Molecular mechanisms underlying the generation of reactive oxygen species in LL-37-stimulated cells are poorly understood. Previously, we demonstrated that in human fibroblasts the exposure to WKYMVm induced p47^phox phosphorylation and translocation and, in turn, NADPH oxidase activation. These effects were mediated by the activation of the Formyl-peptide receptor-like 1 (FPRL1) and the downstream signaling involved ERKs phosphorylation and PKCα- and PKCδ-activation.
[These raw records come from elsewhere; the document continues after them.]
(** * Reliable data transfer over UDP: packet codec, sliding-window sender,
      reassembling receiver.

    Shallow embedding of [packet.py] and [rdt.py].  Python integers are
    unbounded and are modelled by [Z]; [bytes] objects are lists of
    [Byte.byte]; exceptions are an explicit [Raise] outcome; dictionaries are
    finite maps (the receive buffer) or insertion-ordered association lists
    (the send buffer, whose iteration order is observable). *)

From Stdlib Require Import ZArith List Bool Lia String.
From Stdlib.Strings Require Byte Ascii.
From stdpp Require Import base option list gmap.

Local Open Scope Z_scope.

(* ===================================================================== *)
(** ** Python values, exceptions *)
(* ===================================================================== *)

Abbreviation byte := Byte.byte.
Abbreviation bytes := (list Byte.byte).

(** The exceptions that the modelled code can raise or catch. *)
Inductive exn : Type :=
| TypeError        (* wrong number or kind of arguments *)
| AttributeError   (* attribute missing on the object *)
| StructError      (* struct.error: value does not fit the format *)
| ValueError
| SocketTimeout    (* socket.timeout *)
| OSError.         (* any other socket failure *)

Inductive result (A : Type) : Type :=
| Ok (a : A)
| Raise (e : exn).
Arguments Ok {A} a.
Arguments Raise {A} e.

Definition rbind {A B} (r : result A) (k : A -> result B) : result B :=
  match r with
  | Ok a => k a
  | Raise e => Raise e
  end.

Notation "'let!' x ':=' r 'in' k" := (rbind r (fun x => k))
  (at level 10, x name, r at level 100, k at level 200, only parsing).

(* ===================================================================== *)
(** ** Bytes and big-endian integers *)
(* ===================================================================== *)

Definition Z_of_byte (b : byte) : Z := Z.of_N (Byte.to_N b).

Definition byte_of_Z (z : Z) : byte :=
  match Byte.of_N (Z.to_N (z mod 256)) with
  | Some b => b
  | None => Byte.x00
  end.

(** [v.to_bytes(n, 'big')] for a value already known to fit. *)
Fixpoint be_bytes (n : nat) (v : Z) : bytes :=
  match n with
  | O => []
  | S k => byte_of_Z (v / 256 ^ Z.of_nat k) :: be_bytes k v
  end.

(** [int.from_bytes(bs, byteorder='big')]. *)
Definition be_value (bs : bytes) : Z :=
  fold_left (fun acc b => acc * 256 + Z_of_byte b) bs 0.

(** Little-endian counterparts, used by MD5 only. *)
Fixpoint le_bytes (n : nat) (v : Z) : bytes :=
  match n with
  | O => []
  | S k => byte_of_Z v :: le_bytes k (v / 256)
  end.

Fixpoint le_value (bs : bytes) : Z :=
  match bs with
  | [] => 0
  | b :: r => Z_of_byte b + 256 * le_value r
  end.

(** One field of [struct.pack]: an unsigned big-endian integer of [w] bytes;
    a value outside [0, 256^w) raises [struct.error]. *)
Definition pack_uint (w : nat) (v : Z) : result bytes :=
  if (0 <=? v) && (v <? 256 ^ Z.of_nat w)
  then Ok (be_bytes w v)
  else Raise StructError.

(** Cut a byte string into consecutive groups of [n] bytes, the last one
    possibly shorter ([fuel] bounds the number of groups; the length of the
    string is always enough when [n] is positive). *)
Fixpoint groups (fuel : nat) (n : nat) (bs : bytes) : list bytes :=
  match fuel, bs with
  | O, _ | _, [] => []
  | S k, _ => take n bs :: groups k n (drop n bs)
  end.

(* ===================================================================== *)
(** ** MD5 (hashlib.md5), RFC 1321 *)
(* ===================================================================== *)

Module MD5.

Definition u32 (x : Z) : Z := x mod 2 ^ 32.

Definition rotl32 (x c : Z) : Z :=
u32 (Z.lor (Z.shiftl x c) (Z.shiftr x (32 - c))).

Definition not32 (x : Z) : Z := Z.lxor x 0xffffffff.

Definition shifts : list Z :=
[7; 12; 17; 22; 7; 12; 17; 22; 7; 12; 17; 22; 7; 12; 17; 22;
 5;  9; 14; 20; 5;  9; 14; 20; 5;  9; 14; 20; 5;  9; 14; 20;
 4; 11; 16; 23; 4; 11; 16; 23; 4; 11; 16; 23; 4; 11; 16; 23;
 6; 10; 15; 21; 6; 10; 15; 21; 6; 10; 15; 21; 6; 10; 15; 21].
(** X21. With a server that never answers with status 200 and the empty
    [str] as access token, an authenticated client stays authenticated
    through any sequence of operations, failed authentications
    included. *)
Theorem authenticated_stays ops st :
  no_empty_token transport ->
  authenticated (client st) = true ->
  authenticated
    (client (run_all transport open_rb open_wb py_str json_dumps ops st))
  = true.
Proof.
  intros Htransport. revert st.
  induction ops as [|op ops IH]; intros st Hauth; simpl; [exact Hauth|].
  apply IH. now apply perform_keeps_authenticated.
Qed.
End ServiceFacts.
Lemma status_ignored_witness :
  perform (with_status 500 (answers token_response)) no_files read_only
          str_unreached dumps_unreached (GetAnnotation "a1") fresh
  = perform (answers token_response) no_files read_only
            str_unreached dumps_unreached (GetAnnotation "a1") fresh.
Proof.
  apply (@status_ignored (answers token_response) no_files read_only
           str_unreached dumps_unreached (GetAnnotation "a1") 500 fresh).
  reflexivity.
Defined.
Lemma checked_getter_rejects_witness :
  exists e,
    handle_status error_response = Raise e /\
    fst (perform (answers error_response) no_files read_only str_unreached
                 dumps_unreached (GetAncillaryData "d1") fresh)
    = Raise e /\
    written (snd (perform (answers error_response) no_files read_only
                          str_unreached dumps_unreached
                          (GetAncillaryData "d1") fresh))
    = written fresh.
Proof.
  apply (@checked_getter_rejects no_files read_only str_unreached
           dumps_unreached (GetAncillaryData "d1") error_response fresh).
  - reflexivity.
  - discriminate.
Defined.

Lemma list_getter_elements_witness :
  fst (perform (answers token_response) no_files read_only str_unreached
               dumps_unreached (GetMediaVideo "dive") fresh)
  = Ok (VList [VStr "access_token"]).
Proof.
  destruct (@list_getter_elements no_files read_only str_unreached
              dumps_unreached (GetMediaVideo "dive") Media token_response
              (VDict [("access_token", VStr "jwt2")]) fresh
              eq_refl eq_refl eq_refl) as (_ & _ & Hkeys).
  exact (Hkeys _ eq_refl).
Defined.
Since LL-37 uses FPRL1 as a receptor to mediate its action on several cell types, we investigated in LL-37-stimulated IMR90 cells molecular mechanisms involved in NADPH-dependent superoxide generation. The exposure to LL-37, which is expressed in fibroblasts, induced ERKs activation, p47^phox phosphorylation and translocation as well as NADPH oxidase activation. These effects were prevented by pertussis toxin, PD098059 and WRWWWW, a FPRL1-selective antagonist. Furthermore, the stimulation with LL-37 of HEK293 cells, transfected to stably express FPRL1, induced a rapid activation of ERKs and p47^phox phosphorylation.